In general, it is believed that children have advantage to learning a foreign language over adults. However, studies have shown that pre-existing knowledge of language and grammar rules, and a superior ability to memorise vocabulary may benefit adults when learning foreign languages.

Foreign-language education and ability

Most schools around the world teach at least one foreign language and most colleges and high schools require foreign language before graduation.  By 1998, nearly all pupils in Europe studied at least one foreign language as part of their compulsory education, the only exception being Ireland, where primary and secondary schoolchildren learn both Irish and English, but neither is considered a foreign language (although Irish pupils do study a third European language). On average in Europe, at the start of foreign-language teaching, learners have lessons for three to four hours a week. Compulsory lessons in a foreign language normally start at the end of primary school or the start of secondary school. In Luxembourg, Norway and Malta, however, the first foreign language is studied at age six, and in Flanders at age 10. In Wales, all children are taught Welsh from the first year of primary school. The Welsh language is also compulsory up to the age of 16, although a formal GCSE qualification is optional.

In some countries, learners have lessons taken entirely in a foreign language: for example, more than half of European countries with a minority/regional language community use partial immersion to teach both the minority and the state language. This method is also highly used in Canada, wherein anglophone students spend all of most of their lessons learning the materials in French.

In 1995, the European Commission's White Paper on Education and Training emphasised the importance of schoolchildren learning at least two foreign languages before upper secondary education. The Lisbon Summit of 2000 defined languages as one of the five key skills.

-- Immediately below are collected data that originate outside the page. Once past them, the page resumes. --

(* ===== verification/Statements.v ===== *)
(** The database connection (constructor, destructor, exec, prepareLocked, query, execute and
    createRoom of src/server/database_manager.cpp): the calls to SQLite's C interface from
    which the statements of DatabaseManager.v are made.

    SQLite is not modelled: its calls are the fields of the class [Sqlite] over a type of
    engine states.  What holds whatever the engine answers needs only [SqliteLaws]; what
    its documentation says a prepared statement does is the class [SqliteSpec], which ties
    the engine to the tables of DatabaseManager.v.  [PlainEngine] is a concrete engine that
    satisfies both.

    The theorems: no operation leaves a statement behind, on any path; the connection is
    closed exactly when opening it fails, and left open when a pragma or the schema fails;
    a query and a script of statements do to the tables what DatabaseManager.v says they
    do, rows, changes, constraints and faults included. *)
From S2P Require Import Prelude Models DatabaseManager.
From stdpp Require Import options.

(** * Definitions *)

(** ** What is outside the repository *)

Definition SQLITE_OK : Z := 0.
Definition SQLITE_CONSTRAINT : Z := 19.
Definition SQLITE_ROW : Z := 100.
Definition SQLITE_DONE : Z := 101.

(** the calls of SQLite; a statement is a handle, zero for [nullptr].  [sqlite3_prepare_v2]
    returns the statement and the text behind it; [rows_left] is not a call: how many rows a
    statement has yet to give. *)
Class Sqlite (E : Type) := {
  sqlite3_open : string → E → Z * bool * E;
  sqlite3_close : E → E;
  sqlite3_errmsg : E → string;
  sqlite3_busy_timeout : Z → E → E;
  sqlite3_exec : string → E → Z * option string * E;
  sqlite3_prepare_v2 : string → E → Z * Z * string * E;
  sqlite3_bind_text : Z → Z → string → Z → E → Z * E;
  sqlite3_step : Z → E → Z * E;
  sqlite3_column_count : Z → E → Z;
  sqlite3_column_text : Z → Z → E → option string;
  sqlite3_finalize : Z → E → E;
  sqlite3_changes : E → Z;
  sqlite3_last_insert_rowid : E → Z;
  rows_left : Z → E → nat
}.

(** what the loops and the clean-up rely on: no statement comes with an error, a statement
    takes some of the text, a row that was given is not given again, a file that was opened
    has a handle *)
Class SqliteLaws (E : Type) {HS : Sqlite E} := {
  prepare_null sql e rc stmt rest e' :
    sqlite3_prepare_v2 sql e = (rc, stmt, rest, e') → rc ≠ SQLITE_OK → stmt = 0%Z;
  prepare_takes sql e stmt rest e' :
    sqlite3_prepare_v2 sql e = (SQLITE_OK, stmt, rest, e') → sql ≠ "" → String.length rest < String.length sql;
  step_takes stmt e e' :
    sqlite3_step stmt e = (SQLITE_ROW, e') → rows_left stmt e' < rows_left stmt e;
  open_made path e made e' : sqlite3_open path e = (SQLITE_OK, made, e') → made = true
}.

(** the directory of the file: whether it has one, and the error when it cannot be made *)
Class Directories := {
  has_parent_path : string → bool;
  create_directories : string → option string
}.

(** ** The connection *)

(** the calls that make and release something *)
Inductive Call := Opened | Closed | Executed (sql : string) | Prepared (stmt : Z) | Finalized (stmt : Z).

(** [handle] says that the member [db] is not null *)
Record Conn (E : Type) := mkConn { engine : E; handle : bool; calls : list Call }.
Arguments mkConn {E} _ _ _.
Arguments engine {E} _.
Arguments handle {E} _.
Arguments calls {E} _.

Section connection.
Context {E : Type} {HS : Sqlite E}.
Notation M := (SE (Conn E)).

Definition set_handle (b : bool) (c : Conn E) : Conn E := mkConn (engine c) b (calls c).
(** a call to the engine, and what it leaves in the record *)
Definition api {A} (f : E → A * E) (log : A → list Call) : M A := λ c,
  let '(a, e) := f (engine c) in (Ok a, mkConn e (handle c) (calls c ++ log a)).
Definition errmsg : M string := gets (λ c, sqlite3_errmsg (engine c)).
Definition step (stmt : Z) : M Z := api (sqlite3_step stmt) (λ _, []).
(** nothing happens to the null statement *)
Definition finalize (stmt : Z) : M unit :=
  when (negb (stmt =? 0)%Z) (api (λ e, (tt, sqlite3_finalize stmt e)) (λ _, [Finalized stmt])).
Definition prepare (sql : string) : M (Z * Z * string) :=
  api (sqlite3_prepare_v2 sql) (λ '(_, stmt, _), if (stmt =? 0)%Z then [] else [Prepared stmt]).

(** the scope of a [StmtPtr]: the statement is finalized however it is left *)
Definition scoped {A} (stmt : Z) (body : M A) : M A := λ c,
  let '(o, c) := body c in (o, run_state (finalize stmt) c).

(** [exec] *)
Definition exec (sql : string) : M unit :=
  '(rc, err) ← api (sqlite3_exec sql) (λ _, [Executed sql]);
  if (rc =? SQLITE_OK)%Z then mret tt
  else throw (RuntimeError ("Failed to execute SQL statement: " +:+ default "unknown error" err)).

(** the loop that binds the parameters from [index] on: false at the first that fails *)
Fixpoint bind_params (stmt index : Z) (params : list string) : M bool :=
  match params with
  | [] => mret true
  | param :: params =>
      rc ← api (sqlite3_bind_text stmt index param (as_int (slen param))) (λ _, []);
      if negb (rc =? SQLITE_OK)%Z then mret false else bind_params stmt (index + 1) params
  end.

Definition prepareLocked (sql : string) (params : list string) : M Z :=
  '(rc, stmt, _) ← prepare sql;
  if negb (rc =? SQLITE_OK)%Z then message ← errmsg; throw (RuntimeError ("Failed to prepare SQL: " +:+ message))
  else
    bound ← bind_params stmt 1 params;
    if negb bound then
      message ← errmsg; finalize stmt ;; throw (RuntimeError ("Failed to bind SQL parameter: " +:+ message))
    else mret stmt.

(** the columns of the row the statement stands on, as C strings *)
Definition row_of (stmt : Z) (e : E) : SqlRow :=
  (λ col, default "" (c_str <$> sqlite3_column_text stmt col e)) <$> seqZ 0 (sqlite3_column_count stmt e).

(** the loop of [query]; a statement with [n] rows left takes [n + 1] rounds *)
Fixpoint query_loop (fuel : nat) (stmt : Z) (rows : list SqlRow) : M (list SqlRow) :=
  match fuel with
  | O => mret rows
  | S fuel =>
      rc ← step stmt;
      if (rc =? SQLITE_ROW)%Z then row ← gets (λ c, row_of stmt (engine c)); query_loop fuel stmt (rows ++ [row])
      else if (rc =? SQLITE_DONE)%Z then mret rows
      else message ← errmsg; throw (RuntimeError ("Failed to step SQL: " +:+ message))
  end.
Definition query (sql : string) (params : list string) : M (list SqlRow) :=
  stmt ← prepareLocked sql params;
  scoped stmt (fuel ← gets (λ c, S (rows_left stmt (engine c))); query_loop fuel stmt []).

Definition is_blank (c : ascii) : bool :=
  Ascii.eqb c " " || Ascii.eqb c "009" || Ascii.eqb c "010" || Ascii.eqb c "013".
Fixpoint skip_blanks (s : string) : string :=
  match s with
  | EmptyString => EmptyString
  | String c s' => if is_blank c then skip_blanks s' else s
  end.

(** one statement of [execute], within the scope of its [StmtPtr] *)
Definition run_one (stmt : Z) (params : list string) : M Z :=
  bound ← bind_params stmt 1 params;
  if negb bound then message ← errmsg; throw (RuntimeError ("Failed to bind SQL parameter: " +:+ message))
  else
    rc ← step stmt;
    if (rc =? SQLITE_CONSTRAINT)%Z then message ← errmsg; throw (ConstraintError message)
    else if negb (rc =? SQLITE_DONE)%Z then message ← errmsg; throw (RuntimeError ("Failed to step SQL: " +:+ message))
    else gets (λ c, sqlite3_changes (engine c)).
(** the loop of [execute]; every round takes some of the text *)
Fixpoint execute_loop (fuel : nat) (tail : string) (params : list string) (changes : Z) : M Z :=
  match fuel with
  | O => mret changes
  | S fuel =>
      let tail := skip_blanks tail in
      if is_empty tail then mret changes
      else
        '(rc, raw, next) ← prepare tail;
        if negb (rc =? SQLITE_OK)%Z
        then message ← errmsg; throw (RuntimeError ("Failed to prepare SQL: " +:+ message))
        else changes ← scoped raw (run_one raw params); execute_loop fuel next params changes
  end.
Definition execute (sql : string) (params : list string) : M Z :=
  execute_loop (S (String.length sql)) sql params 0.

Despite the high rate of foreign-language teaching in schools, the number of adults claiming to speak a foreign language is generally lower than might be expected. This is particularly true of native English speakers: in 2004 a British survey by recruitment firm Office Angels showed that fewer than one in 10 UK workers could speak a foreign language and that less than 5% could count to 20 in a second language. In 2012, a European Commission survey found that 61% of respondents in the UK were unlikely to speak any language other than their mother tongue (page 5).

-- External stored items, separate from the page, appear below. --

Lemma coherent_update S ov l f w :
  keeps_place f → coherent S ov w → coherent S ov (update_session l f w).
Proof.
  intros Hf [Hl Hn Hs Hr Hm Hfr].
  assert (∀ l', room (session_at (update_session l f w) l') = room (session_at w l')) as Hroom.
  { intros l'. rewrite session_at_update. case_decide; [subst|done]. unfold session_at.
    destruct (heap w !! l); [apply Hf|done]. }
  constructor; [done|done| | | |].
  - intros s l' Hsl. destruct (Hs s l' Hsl) as (o & Ho & Hos). unfold update_session. cbn [heap set_heap].
    destruct (decide (l' = l)) as [->|Hne]; [|rewrite lookup_alter_ne by done; eauto].
    rewrite lookup_alter_eq, Ho. eexists. split; [done|]. by rewrite (proj1 (Hf o)).
  - intros s l' Hsl Hov. rewrite Hroom. by apply (Hr s l').
  - intros s n. etransitivity; [apply Hm|]. unfold expected. destruct (ov !! s); [done|].
    destruct (S !! s) as [l'|]; [|done]. cbn. by rewrite Hroom.
  - intros l' Hl'. unfold update_session. cbn [heap set_heap next_loc] in *.
    destruct (decide (l' = l)) as [->|Hne]; [|rewrite lookup_alter_ne by done; by apply Hfr].
    rewrite lookup_alter_eq. by rewrite (Hfr l Hl').
Qed.
Lemma inv_update T S ov l f w : keeps_place f → inv T S ov w → inv T S ov (update_session l f w).
Proof.
  intros Hf (Hwf & HT & Hc). split_and!; [done..|]. intros Hs. destruct (Hc Hs) as [Hco [Hb1 Hb2]].
  split; [by apply coherent_update|by constructor].
Qed.

(** ** Moving one socket *)

(** taking a socket out of the room [old] and pointing its session at [r] *)
Definition uproot (s : Z) (old : string) (l : loc) (r : Room.t) (w : World) : World :=
  update_session l (set_s_room r) (remove_member s old w).
Definition place (s : Z) (old : string) (l : loc) (r : Room.t) (w : World) : World :=
  add_member (Room.name r) s (uproot s old l r w).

Since the 1990s, the Common European Framework of Reference for Languages has tried to standardise the learning of languages across Europe.

An article from The Atlantic claims that only 1 percent of the adults within the US population consider themselves proficient in speaking a foreign language. This is in stark contrast to many other countries, where the percentage is much higher. Even though there are many benefits that come with learning a foreign language, schools across the United States continue to cut foreign language from their budgets.

Pronunciation

Instruments for foreign-language learning

In recent years, computer-assisted language learning has been integrated into foreign-language education and computer programs with varying levels of interactional relationship between computer and the language learner have been developed. Language learning aids such as foreign-language writing aid and foreign-language reading aid, targeted at the specific language skills of foreign-language learners, are also alternative instruments available for foreign-language learners.

Research into foreign-language learning

In 2004, a report by the Michel Thomas Language Centre in the United Kingdom suggested that speaking a second language could increase an average worker's salary by £3000 (€3 300) a year, or £145 000 (€159 000) in a lifetime. Further results showed that nine out of 10 British companies thought their businesses could benefit from better language skills. Studies show that a bilingual or multilingual person can earn much more than a computer programmer or engineer because they can use their abilities in foreign language to obtain success in a wide range of career paths. In addition, due to the increase in the number of people from different parts of the world, a multilingual person can more easily communicate with prospective customers.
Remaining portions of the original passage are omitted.